According to Maria Herold of the Montecito History Committee, “You will see in the inside hall that there are vertical striations of stone. On the inside staircase is where you can see it best. This is a very time-consuming and therefore very expensive treatment of stone that you don’t really need to do, but they went to all the trouble of doing this very special treatment. And of course, the outside is spectacular because of the way the stone is cut. It’s a masterpiece.”

“The beautiful stonework in which the local sandstone was quarried from the place and cut by hand was not done by any particular firm of stone masons, Instead it was done by individuals and very fine stone masons engaged by (building contractors) Snook and Kenyon,” according to a 1985 letter from John de Blois Wack, who later purchased the property.
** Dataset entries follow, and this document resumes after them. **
(** * Manubot's command line interface ([manubot/command.py])

    A shallow embedding of the dispatcher: the sub-command schemas built
    by [parse_arguments], the logging set-up of
    [setup_logging_and_errors], the exit rule of
    [exit_if_error_handler_fired] and the orchestration in [main].

    The three libraries the file drives are modelled in modules of their
    own, each restricted to what [command.py] uses:
    - [argparse], as in CPython 3.11: actions, defaults, choices,
      required options, mutually exclusive groups, one sub-parser
      level, the [--] separator, ambiguous abbreviations, help and
      version exits;
    - [logging]: the root logger, its level and its handlers, a
      [StreamHandler] with a [{]-style formatter;
    - [errorhandler]: the [ErrorHandler] whose [fired] attribute records
      that a record of level [ERROR] or above reached it. *)

From Stdlib Require Import String Ascii List ZArith Bool Lia.
From stdpp Require Import base option list gmap strings.
Import ListNotations.
Local Open Scope string_scope.
Local Open Scope Z_scope.
Local Open Scope list_scope.

Reserved Notation "x <- r ;; k"
  (at level 100, r at next level, right associativity).
Declare Scope result_scope.
Declare Scope process_scope.

(** ** Python values stored in an [argparse.Namespace] *)

(** [VPath s] is the object [pathlib.Path(s)], named by the word it was
    built from.  A list holds values: an [append] option may store a
    list among its items. *)
#[local] Set Warnings "-register-all".
Inductive Value : Type :=
  | VNone
  | VBool (b : bool)
  | VStr (s : string)
  | VPath (p : string)
  | VList (l : list Value).

Fixpoint Value_eqb (x y : Value) : bool :=
  match x, y with
  | VNone, VNone => true
  | VBool a, VBool b => Bool.eqb a b
  | VStr a, VStr b => String.eqb a b
  | VPath a, VPath b => String.eqb a b
  | VList l, VList l' =>
      (fix all2 (l l' : list Value) : bool :=
         match l, l' with
         | [], [] => true
         | a :: r, b :: r' => Value_eqb a b && all2 r r'
         | _, _ => false
         end) l l'
  | _, _ => false
  end.

Lemma Value_eqb_spec : forall x y, Value_eqb x y = true <-> x = y.
Proof.
  fix IH 1. intros x y. destruct x, y; simpl; try (split; [discriminate|discriminate]).
  - tauto.
  - rewrite Bool.eqb_true_iff. split; congruence.
  - rewrite String.eqb_eq. split; congruence.
  - rewrite String.eqb_eq. split; congruence.
  - revert l0. induction l as [|a r IHr]; intros [|b r'];
      try (split; [discriminate|discriminate]).
    + tauto.
    + rewrite andb_true_iff, IH, IHr. split.
      * intros [-> H]. injection H as ->. reflexivity.
      * intros H. injection H as -> ->. auto.
Qed.

#[global] Instance Value_eq_dec : EqDecision Value.
Proof.
  intros x y. destruct (Value_eqb x y) eqn:E.
  - left. apply Value_eqb_spec. exact E.
  - right. intros H. apply Value_eqb_spec in H. congruence.
Defined.

(** A namespace maps attribute names to values. *)
Abbreviation Namespace := (gmap string Value).
(** * argparse *)

Module argparse.

(** A command line word as [_parse_optional] of the parser that reads
    it returns it.  [Opt o e] is the option tuple of a word that starts
    with [-]: [o] is the option string and [e] the explicit argument,
    the part after [=] or after a single-dash option's letter.  The
    option string is a declared one when the word is that string, or
    abbreviates that string and no other; for any other word it is the
    word itself up to its [=], and the parser finds either several
    options the word may abbreviate ([option_tuples]), or none.
    [Arg s] is a word that [_parse_optional] takes for an argument,
    and also the word [--] and every word after it. *)
Inductive Word : Type :=
  | Opt (option_string : string) (explicit_arg : option string)
  | Arg (s : string).
(** * Video-Sheet-Generator: a shallow embedding of [video_sheet_generator.py]

    The development follows the layout of the script: the Python run-time
    operations the script relies on (numbers, strings, [os.path]), the
    configuration constants, the external collaborators (ffprobe, ffmpeg, the
    file system, Pillow) as a record of oracles, then the script's functions in
    source order, and finally the properties proved about them.

    Conventions.
    - A Python [float] is an IEEE-754 binary64 value: Rocq's primitive [float],
      whose operations are specified by [SpecFloat].  A Python [int] is a [Z].
    - A Python exception is a value [Raise e] of the result type [res].
    - A [str] is a Rocq [string] of code points below 256.
    - [os.path] is [posixpath].
    - The pool of [process_folder] is run one task after the other, in the
      order in which the tasks complete. *)

From Stdlib Require Import ZArith List String Ascii Bool Lia Floats.
From Stdlib Require Import DecimalString DecimalN Permutation Reals Lra Psatz.
Import ListNotations.

Local Open Scope string_scope.
Local Open Scope list_scope.
Local Open Scope Z_scope.

(** ** Exceptions and results *)

Inductive exn : Set :=
| ZeroDivisionError
| OverflowError
| ValueError
| MemoryError
| CalledProcessError
| OSError.

Inductive res (A : Type) : Type :=
| Ok (a : A)
| Raise (e : exn).

Arguments Ok {A} a.
Arguments Raise {A} e.

Definition bind {A B : Type} (m : res A) (k : A -> res B) : res B :=
  match m with
  | Ok a => k a
  | Raise e => Raise e
  end.

Notation "x <- m ;; k" := (bind m (fun x => k))
  (at level 61, m at next level, right associativity).

Fixpoint mapM {A B : Type} (f : A -> res B) (l : list A) : res (list B) :=
  match l with
  | [] => Ok []
  | a :: l' => b <- f a ;; bs <- mapM f l' ;; Ok (b :: bs)
  end.

(** ** Python numbers *)

Module Py.

Inductive num : Set :=
| PyInt (z : Z)
| PyFloat (f : float).

(** The binary64 value nearest to an integer (ties to even). *)
Definition float_of_Z (z : Z) : float :=
  SF2Prim (binary_normalize prec emax z 0 false).

(** [float(z)] for an [int]: too large an integer raises [OverflowError]. *)
Definition float_of_int (z : Z) : res float :=
  let f := float_of_Z z in
  if is_infinity f then Raise OverflowError else Ok f.

Definition to_float (x : num) : res float :=
  match x with
  | PyInt z => float_of_int z
  | PyFloat f => Ok f
  end.

(** [a / b] on two floats. *)
Definition float_truediv (a b : float) : res float :=
  if PrimFloat.eqb b zero then Raise ZeroDivisionError
  else Ok (PrimFloat.div a b).

(** [a / b] on two ints: the exact quotient, rounded once. *)
Definition int_truediv (a b : Z) : res float :=
  if b =? 0 then Raise ZeroDivisionError
  else
    let s := xorb (a <? 0) (b <? 0) in
    match Z.abs a with
    | Z0 => Ok (if s then neg_zero else zero)
    | ma =>
        let '(q, e, l) := SFdiv_core_binary prec emax ma 0 (Z.abs b) 0 in
        let f := SF2Prim (binary_round_aux prec emax s q e l) in
        if is_infinity f then Raise OverflowError else Ok f
    end.

(** The operator [/]. *)
Definition truediv (x y : num) : res num :=
  match x, y with
  | PyInt a, PyInt b => f <- int_truediv a b ;; Ok (PyFloat f)
  | _, _ =>
      a <- to_float x ;; b <- to_float y ;;
      f <- float_truediv a b ;; Ok (PyFloat f)
  end.

(** The operator [*]. *)
Definition mul (x y : num) : res num :=
  match x, y with
  | PyInt a, PyInt b => Ok (PyInt (a * b))
  | _, _ =>
      a <- to_float x ;; b <- to_float y ;; Ok (PyFloat (PrimFloat.mul a b))
  end.

(** The test [x <= 0]; it is false on a NaN. *)
Definition le_zero (x : num) : bool :=
  match x with
  | PyInt z => z <=? 0
  | PyFloat f => PrimFloat.leb f zero
  end.

(** The test [0 < x]. *)
Definition gt_zero (x : num) : bool :=
  match x with
  | PyInt z => 0 <? z
  | PyFloat f => PrimFloat.ltb zero f
  end.

(** The comparison [x < y] of two floats, lifted to numbers through
    [float]; an integer too large for a float compares as not below. *)
Definition lt (x y : num) : bool :=
  match x, y with
  | PyInt a, PyInt b => a <? b
  | _, _ =>
      match to_float x, to_float y with
      | Ok a, Ok b => PrimFloat.ltb a b
      | _, _ => false
      end
  end.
Pamela Skewes-Cox, the granddaughter of Mary and James Osborne Craig, is working on a book about their lives, along with co-author Robert Sweeney, an architectural historian. In researching Mary Craig, Skewes-Cox found that “she wasn’t outspoken and she didn’t advertise herself in an aggressive way at all, she sort of just kept her nose to the grindstone and she met people and she was very social and people liked her. But it was unusual for a woman in that time to be professionally-oriented.”

She continues, “My mother remembers going up to property with her mother to discuss building this very, very elegant house. They had no lack of money at the time that they were discussing the design and she had free reign to do this elaborate and very expensive home and they were not nervous about it at all because they had money and money to spend and they really wanted a showplace.”

Unfortunately, Miley ran into financial difficulties with the stock market crash and the onset of the Great Depression in 1929, and he was forced to sell the estate before his dream house was completed.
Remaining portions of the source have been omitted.